**Assignment**. Lines in the entries below where the word "Normal" shows up should each be copied.

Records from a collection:
================================

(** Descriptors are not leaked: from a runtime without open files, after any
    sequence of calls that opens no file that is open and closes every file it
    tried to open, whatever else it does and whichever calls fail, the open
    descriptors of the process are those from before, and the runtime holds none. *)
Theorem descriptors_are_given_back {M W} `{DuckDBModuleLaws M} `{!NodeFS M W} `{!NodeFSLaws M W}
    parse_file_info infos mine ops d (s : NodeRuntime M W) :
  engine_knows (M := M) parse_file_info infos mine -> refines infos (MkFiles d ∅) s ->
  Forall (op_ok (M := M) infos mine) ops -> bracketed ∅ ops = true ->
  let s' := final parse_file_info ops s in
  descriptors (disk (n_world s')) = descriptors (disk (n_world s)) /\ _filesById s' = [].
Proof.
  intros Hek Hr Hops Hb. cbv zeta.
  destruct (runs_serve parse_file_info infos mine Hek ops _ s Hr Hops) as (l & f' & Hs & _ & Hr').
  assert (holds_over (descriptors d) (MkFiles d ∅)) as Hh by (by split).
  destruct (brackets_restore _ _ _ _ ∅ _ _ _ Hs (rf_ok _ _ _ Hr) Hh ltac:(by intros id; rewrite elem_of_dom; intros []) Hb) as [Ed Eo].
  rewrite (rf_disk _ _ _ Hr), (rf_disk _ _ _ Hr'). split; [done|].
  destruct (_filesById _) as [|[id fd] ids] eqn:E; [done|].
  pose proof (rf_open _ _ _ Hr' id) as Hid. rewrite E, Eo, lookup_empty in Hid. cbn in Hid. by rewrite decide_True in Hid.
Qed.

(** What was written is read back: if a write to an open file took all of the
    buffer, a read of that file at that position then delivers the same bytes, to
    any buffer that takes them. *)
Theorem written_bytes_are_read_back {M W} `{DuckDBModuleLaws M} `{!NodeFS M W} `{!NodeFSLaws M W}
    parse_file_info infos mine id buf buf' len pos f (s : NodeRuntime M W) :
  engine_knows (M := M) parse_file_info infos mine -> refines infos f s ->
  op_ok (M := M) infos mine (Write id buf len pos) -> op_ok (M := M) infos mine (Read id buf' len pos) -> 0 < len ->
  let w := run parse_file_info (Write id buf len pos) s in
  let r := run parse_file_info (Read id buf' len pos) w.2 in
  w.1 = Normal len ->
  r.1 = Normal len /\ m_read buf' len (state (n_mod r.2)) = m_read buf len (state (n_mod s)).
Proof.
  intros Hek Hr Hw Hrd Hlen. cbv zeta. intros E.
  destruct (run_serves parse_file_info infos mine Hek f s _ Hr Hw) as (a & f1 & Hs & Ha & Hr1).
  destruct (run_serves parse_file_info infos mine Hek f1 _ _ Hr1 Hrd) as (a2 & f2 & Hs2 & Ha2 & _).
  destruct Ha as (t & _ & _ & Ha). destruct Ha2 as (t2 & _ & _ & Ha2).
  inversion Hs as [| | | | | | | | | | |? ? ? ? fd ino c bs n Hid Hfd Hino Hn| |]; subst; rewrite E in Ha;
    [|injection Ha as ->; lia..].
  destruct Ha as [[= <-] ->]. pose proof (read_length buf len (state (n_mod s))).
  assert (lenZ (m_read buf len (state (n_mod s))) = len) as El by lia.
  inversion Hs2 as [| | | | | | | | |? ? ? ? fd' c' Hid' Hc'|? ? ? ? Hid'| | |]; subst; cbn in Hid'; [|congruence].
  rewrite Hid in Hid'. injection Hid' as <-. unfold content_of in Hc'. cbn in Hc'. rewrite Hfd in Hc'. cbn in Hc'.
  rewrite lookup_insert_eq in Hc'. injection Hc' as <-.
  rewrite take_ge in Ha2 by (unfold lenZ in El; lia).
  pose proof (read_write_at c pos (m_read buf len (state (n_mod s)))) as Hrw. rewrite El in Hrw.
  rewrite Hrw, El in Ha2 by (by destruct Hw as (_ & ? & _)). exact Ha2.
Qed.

================================

**Your response**.
  w.1 = Normal len ->
  r.1 = Normal len /\ m_read buf' len (state (n_mod r.2)) = m_read buf len (state (n_mod s)).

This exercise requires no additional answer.